# [Task statement]
Print, exactly as written, every line from the first line of the records below through the line containing "(** A call one", and nothing further.

(Stored items)
····················

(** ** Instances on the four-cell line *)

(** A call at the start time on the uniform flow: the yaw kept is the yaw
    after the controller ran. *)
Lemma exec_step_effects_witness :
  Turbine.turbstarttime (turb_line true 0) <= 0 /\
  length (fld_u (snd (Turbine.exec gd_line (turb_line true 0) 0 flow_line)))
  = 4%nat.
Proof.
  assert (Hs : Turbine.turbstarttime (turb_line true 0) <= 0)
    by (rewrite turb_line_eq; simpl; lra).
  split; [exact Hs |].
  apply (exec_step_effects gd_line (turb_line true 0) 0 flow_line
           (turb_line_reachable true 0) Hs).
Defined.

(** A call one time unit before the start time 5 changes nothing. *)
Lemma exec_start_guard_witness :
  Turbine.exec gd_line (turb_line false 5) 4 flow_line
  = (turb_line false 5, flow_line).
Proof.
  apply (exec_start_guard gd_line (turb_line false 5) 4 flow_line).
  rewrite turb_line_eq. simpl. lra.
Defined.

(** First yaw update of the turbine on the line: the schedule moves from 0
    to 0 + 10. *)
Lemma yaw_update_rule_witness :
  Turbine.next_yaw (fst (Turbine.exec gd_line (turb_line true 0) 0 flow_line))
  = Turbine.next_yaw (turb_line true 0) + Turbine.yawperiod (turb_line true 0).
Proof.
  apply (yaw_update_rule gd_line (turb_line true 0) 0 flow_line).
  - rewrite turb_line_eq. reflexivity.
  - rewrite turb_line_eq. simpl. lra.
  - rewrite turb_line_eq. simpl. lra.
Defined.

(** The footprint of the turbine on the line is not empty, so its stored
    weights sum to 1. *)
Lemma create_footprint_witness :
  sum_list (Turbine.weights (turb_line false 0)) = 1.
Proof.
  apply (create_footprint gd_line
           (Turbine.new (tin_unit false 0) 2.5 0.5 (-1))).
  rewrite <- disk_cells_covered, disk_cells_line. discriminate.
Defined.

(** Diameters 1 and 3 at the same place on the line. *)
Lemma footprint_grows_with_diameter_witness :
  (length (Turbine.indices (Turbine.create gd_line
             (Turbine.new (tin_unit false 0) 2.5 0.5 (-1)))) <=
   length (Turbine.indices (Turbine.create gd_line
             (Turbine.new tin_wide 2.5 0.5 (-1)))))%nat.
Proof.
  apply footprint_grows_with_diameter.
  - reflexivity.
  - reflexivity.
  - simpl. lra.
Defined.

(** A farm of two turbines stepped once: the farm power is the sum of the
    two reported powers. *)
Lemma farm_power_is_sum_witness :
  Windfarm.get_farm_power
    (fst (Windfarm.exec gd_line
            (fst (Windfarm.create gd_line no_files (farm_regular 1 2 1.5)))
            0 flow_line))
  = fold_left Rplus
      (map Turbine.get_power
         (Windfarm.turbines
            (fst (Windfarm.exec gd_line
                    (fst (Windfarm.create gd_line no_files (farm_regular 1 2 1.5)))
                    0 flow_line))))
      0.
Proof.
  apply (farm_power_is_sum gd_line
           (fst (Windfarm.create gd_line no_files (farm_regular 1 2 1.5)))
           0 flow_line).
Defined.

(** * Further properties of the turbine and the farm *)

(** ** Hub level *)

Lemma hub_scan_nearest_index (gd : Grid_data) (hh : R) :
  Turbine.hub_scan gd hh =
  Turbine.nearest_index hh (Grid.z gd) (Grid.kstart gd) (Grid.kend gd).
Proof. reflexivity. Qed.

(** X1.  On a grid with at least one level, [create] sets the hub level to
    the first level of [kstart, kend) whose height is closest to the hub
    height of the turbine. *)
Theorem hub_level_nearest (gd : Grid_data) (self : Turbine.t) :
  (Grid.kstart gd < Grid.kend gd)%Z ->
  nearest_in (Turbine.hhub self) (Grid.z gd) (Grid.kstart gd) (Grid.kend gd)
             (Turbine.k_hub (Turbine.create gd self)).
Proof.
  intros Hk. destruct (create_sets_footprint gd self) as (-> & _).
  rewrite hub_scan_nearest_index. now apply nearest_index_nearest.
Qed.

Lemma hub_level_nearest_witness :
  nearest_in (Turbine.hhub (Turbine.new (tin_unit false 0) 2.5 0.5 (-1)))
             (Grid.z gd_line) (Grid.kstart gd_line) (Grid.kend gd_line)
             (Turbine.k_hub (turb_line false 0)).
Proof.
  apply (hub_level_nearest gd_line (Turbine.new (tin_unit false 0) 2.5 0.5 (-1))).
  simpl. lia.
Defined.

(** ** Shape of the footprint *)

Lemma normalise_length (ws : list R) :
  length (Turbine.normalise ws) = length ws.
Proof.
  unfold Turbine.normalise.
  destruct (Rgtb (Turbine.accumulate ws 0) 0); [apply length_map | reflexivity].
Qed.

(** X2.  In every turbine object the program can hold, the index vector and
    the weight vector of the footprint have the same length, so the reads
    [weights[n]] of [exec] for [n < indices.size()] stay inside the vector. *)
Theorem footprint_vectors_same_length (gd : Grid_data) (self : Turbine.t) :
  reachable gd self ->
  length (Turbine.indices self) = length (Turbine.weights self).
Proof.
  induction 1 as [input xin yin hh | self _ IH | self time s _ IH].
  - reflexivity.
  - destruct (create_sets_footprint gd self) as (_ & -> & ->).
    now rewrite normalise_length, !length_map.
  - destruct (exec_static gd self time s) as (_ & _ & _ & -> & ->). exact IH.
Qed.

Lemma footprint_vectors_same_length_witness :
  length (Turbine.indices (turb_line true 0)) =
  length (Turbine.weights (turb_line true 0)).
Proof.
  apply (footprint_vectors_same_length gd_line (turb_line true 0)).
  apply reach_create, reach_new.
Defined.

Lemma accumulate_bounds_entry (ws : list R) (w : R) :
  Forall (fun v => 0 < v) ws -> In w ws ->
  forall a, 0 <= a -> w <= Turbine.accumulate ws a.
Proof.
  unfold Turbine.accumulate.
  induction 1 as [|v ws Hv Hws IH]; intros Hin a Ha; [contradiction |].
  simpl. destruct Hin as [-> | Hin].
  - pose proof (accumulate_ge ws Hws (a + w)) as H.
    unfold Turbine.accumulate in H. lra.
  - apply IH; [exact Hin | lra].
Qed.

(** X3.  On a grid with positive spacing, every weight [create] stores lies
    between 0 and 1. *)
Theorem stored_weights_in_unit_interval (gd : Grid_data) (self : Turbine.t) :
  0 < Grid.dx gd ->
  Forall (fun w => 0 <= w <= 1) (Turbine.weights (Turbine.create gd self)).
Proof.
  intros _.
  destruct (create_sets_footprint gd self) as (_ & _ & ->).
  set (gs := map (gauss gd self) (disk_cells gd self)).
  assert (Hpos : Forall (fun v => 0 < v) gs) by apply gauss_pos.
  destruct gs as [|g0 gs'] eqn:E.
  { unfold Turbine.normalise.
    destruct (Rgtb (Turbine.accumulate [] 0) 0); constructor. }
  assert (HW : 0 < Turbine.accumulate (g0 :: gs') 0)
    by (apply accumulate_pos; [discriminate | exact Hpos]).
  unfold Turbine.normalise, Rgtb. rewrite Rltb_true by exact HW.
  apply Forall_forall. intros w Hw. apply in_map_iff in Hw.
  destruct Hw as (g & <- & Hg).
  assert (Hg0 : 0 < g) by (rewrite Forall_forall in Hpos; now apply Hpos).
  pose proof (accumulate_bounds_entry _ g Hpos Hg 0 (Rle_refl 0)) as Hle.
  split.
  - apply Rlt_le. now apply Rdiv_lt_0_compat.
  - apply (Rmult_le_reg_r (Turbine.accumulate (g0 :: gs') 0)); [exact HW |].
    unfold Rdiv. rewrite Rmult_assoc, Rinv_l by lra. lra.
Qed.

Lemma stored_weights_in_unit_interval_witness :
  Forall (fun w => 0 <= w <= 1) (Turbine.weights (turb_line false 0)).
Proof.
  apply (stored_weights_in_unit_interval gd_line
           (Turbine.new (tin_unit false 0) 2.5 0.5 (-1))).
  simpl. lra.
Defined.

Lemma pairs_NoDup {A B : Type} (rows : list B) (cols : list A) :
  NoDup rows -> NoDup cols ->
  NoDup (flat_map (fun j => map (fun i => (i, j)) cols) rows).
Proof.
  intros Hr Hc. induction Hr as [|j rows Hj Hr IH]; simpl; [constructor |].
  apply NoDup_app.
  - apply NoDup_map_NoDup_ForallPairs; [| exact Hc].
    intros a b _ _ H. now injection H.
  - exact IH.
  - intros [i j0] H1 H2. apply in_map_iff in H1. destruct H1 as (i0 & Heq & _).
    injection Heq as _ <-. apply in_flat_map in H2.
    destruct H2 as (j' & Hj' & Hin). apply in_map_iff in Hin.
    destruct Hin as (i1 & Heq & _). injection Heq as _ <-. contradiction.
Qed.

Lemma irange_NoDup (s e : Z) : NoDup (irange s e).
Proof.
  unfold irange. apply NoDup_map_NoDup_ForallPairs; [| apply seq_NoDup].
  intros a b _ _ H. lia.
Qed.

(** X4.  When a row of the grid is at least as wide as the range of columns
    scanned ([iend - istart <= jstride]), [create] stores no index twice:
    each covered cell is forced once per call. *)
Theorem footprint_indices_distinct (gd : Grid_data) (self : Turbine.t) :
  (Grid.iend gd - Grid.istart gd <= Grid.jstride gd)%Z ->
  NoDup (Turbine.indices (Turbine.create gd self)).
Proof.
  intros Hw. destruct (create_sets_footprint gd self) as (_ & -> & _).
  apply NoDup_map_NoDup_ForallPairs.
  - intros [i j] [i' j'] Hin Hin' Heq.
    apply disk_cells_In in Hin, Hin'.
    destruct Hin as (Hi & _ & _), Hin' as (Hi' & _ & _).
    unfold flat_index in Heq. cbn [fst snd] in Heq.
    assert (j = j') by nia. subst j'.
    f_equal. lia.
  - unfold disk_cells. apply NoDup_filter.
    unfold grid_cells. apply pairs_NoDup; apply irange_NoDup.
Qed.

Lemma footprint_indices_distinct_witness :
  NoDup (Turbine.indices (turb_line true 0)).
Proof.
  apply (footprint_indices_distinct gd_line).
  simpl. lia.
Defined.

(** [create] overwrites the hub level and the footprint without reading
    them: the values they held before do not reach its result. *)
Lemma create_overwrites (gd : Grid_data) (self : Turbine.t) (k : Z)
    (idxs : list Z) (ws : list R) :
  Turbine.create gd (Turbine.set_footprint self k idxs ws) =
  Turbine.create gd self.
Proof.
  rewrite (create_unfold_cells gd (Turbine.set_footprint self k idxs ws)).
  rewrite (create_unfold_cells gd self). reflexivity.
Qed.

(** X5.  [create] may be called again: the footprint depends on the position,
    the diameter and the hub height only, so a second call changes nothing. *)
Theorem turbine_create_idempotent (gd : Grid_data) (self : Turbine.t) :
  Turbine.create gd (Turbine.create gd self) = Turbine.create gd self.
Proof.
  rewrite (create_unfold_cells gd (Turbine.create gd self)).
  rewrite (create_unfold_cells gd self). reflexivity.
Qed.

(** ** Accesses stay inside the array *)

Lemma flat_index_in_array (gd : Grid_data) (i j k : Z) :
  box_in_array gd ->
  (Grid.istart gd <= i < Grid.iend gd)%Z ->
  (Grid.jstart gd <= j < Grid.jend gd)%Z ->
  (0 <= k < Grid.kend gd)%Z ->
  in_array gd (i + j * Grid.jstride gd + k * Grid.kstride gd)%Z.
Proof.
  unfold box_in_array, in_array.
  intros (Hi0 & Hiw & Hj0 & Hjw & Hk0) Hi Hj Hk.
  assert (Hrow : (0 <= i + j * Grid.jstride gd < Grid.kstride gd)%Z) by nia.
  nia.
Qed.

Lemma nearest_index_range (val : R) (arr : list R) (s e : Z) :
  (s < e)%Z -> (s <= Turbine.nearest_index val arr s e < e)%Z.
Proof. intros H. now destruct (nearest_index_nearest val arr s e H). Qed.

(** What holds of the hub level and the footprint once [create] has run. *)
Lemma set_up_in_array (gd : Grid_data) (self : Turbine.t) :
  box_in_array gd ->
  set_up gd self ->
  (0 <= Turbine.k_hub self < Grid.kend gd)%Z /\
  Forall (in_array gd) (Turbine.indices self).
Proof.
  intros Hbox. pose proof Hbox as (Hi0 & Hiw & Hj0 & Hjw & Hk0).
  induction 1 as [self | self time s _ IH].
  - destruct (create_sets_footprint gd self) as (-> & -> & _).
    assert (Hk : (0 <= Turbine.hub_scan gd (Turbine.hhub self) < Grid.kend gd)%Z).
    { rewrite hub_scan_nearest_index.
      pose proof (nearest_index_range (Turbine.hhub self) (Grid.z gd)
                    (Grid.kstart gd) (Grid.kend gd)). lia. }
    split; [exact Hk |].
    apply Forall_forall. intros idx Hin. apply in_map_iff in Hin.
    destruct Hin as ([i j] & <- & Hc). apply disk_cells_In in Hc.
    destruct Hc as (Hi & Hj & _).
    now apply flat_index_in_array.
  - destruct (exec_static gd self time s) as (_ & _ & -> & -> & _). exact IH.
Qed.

····················

# [Your response]
(** ** Instances on the four-cell line *)

(** A call at the start time on the uniform flow: the yaw kept is the yaw
    after the controller ran. *)
Lemma exec_step_effects_witness :
  Turbine.turbstarttime (turb_line true 0) <= 0 /\
  length (fld_u (snd (Turbine.exec gd_line (turb_line true 0) 0 flow_line)))
  = 4%nat.
Proof.
  assert (Hs : Turbine.turbstarttime (turb_line true 0) <= 0)
    by (rewrite turb_line_eq; simpl; lra).
  split; [exact Hs |].
  apply (exec_step_effects gd_line (turb_line true 0) 0 flow_line
           (turb_line_reachable true 0) Hs).
Defined.

(** A call one time unit before the start time 5 changes nothing. *)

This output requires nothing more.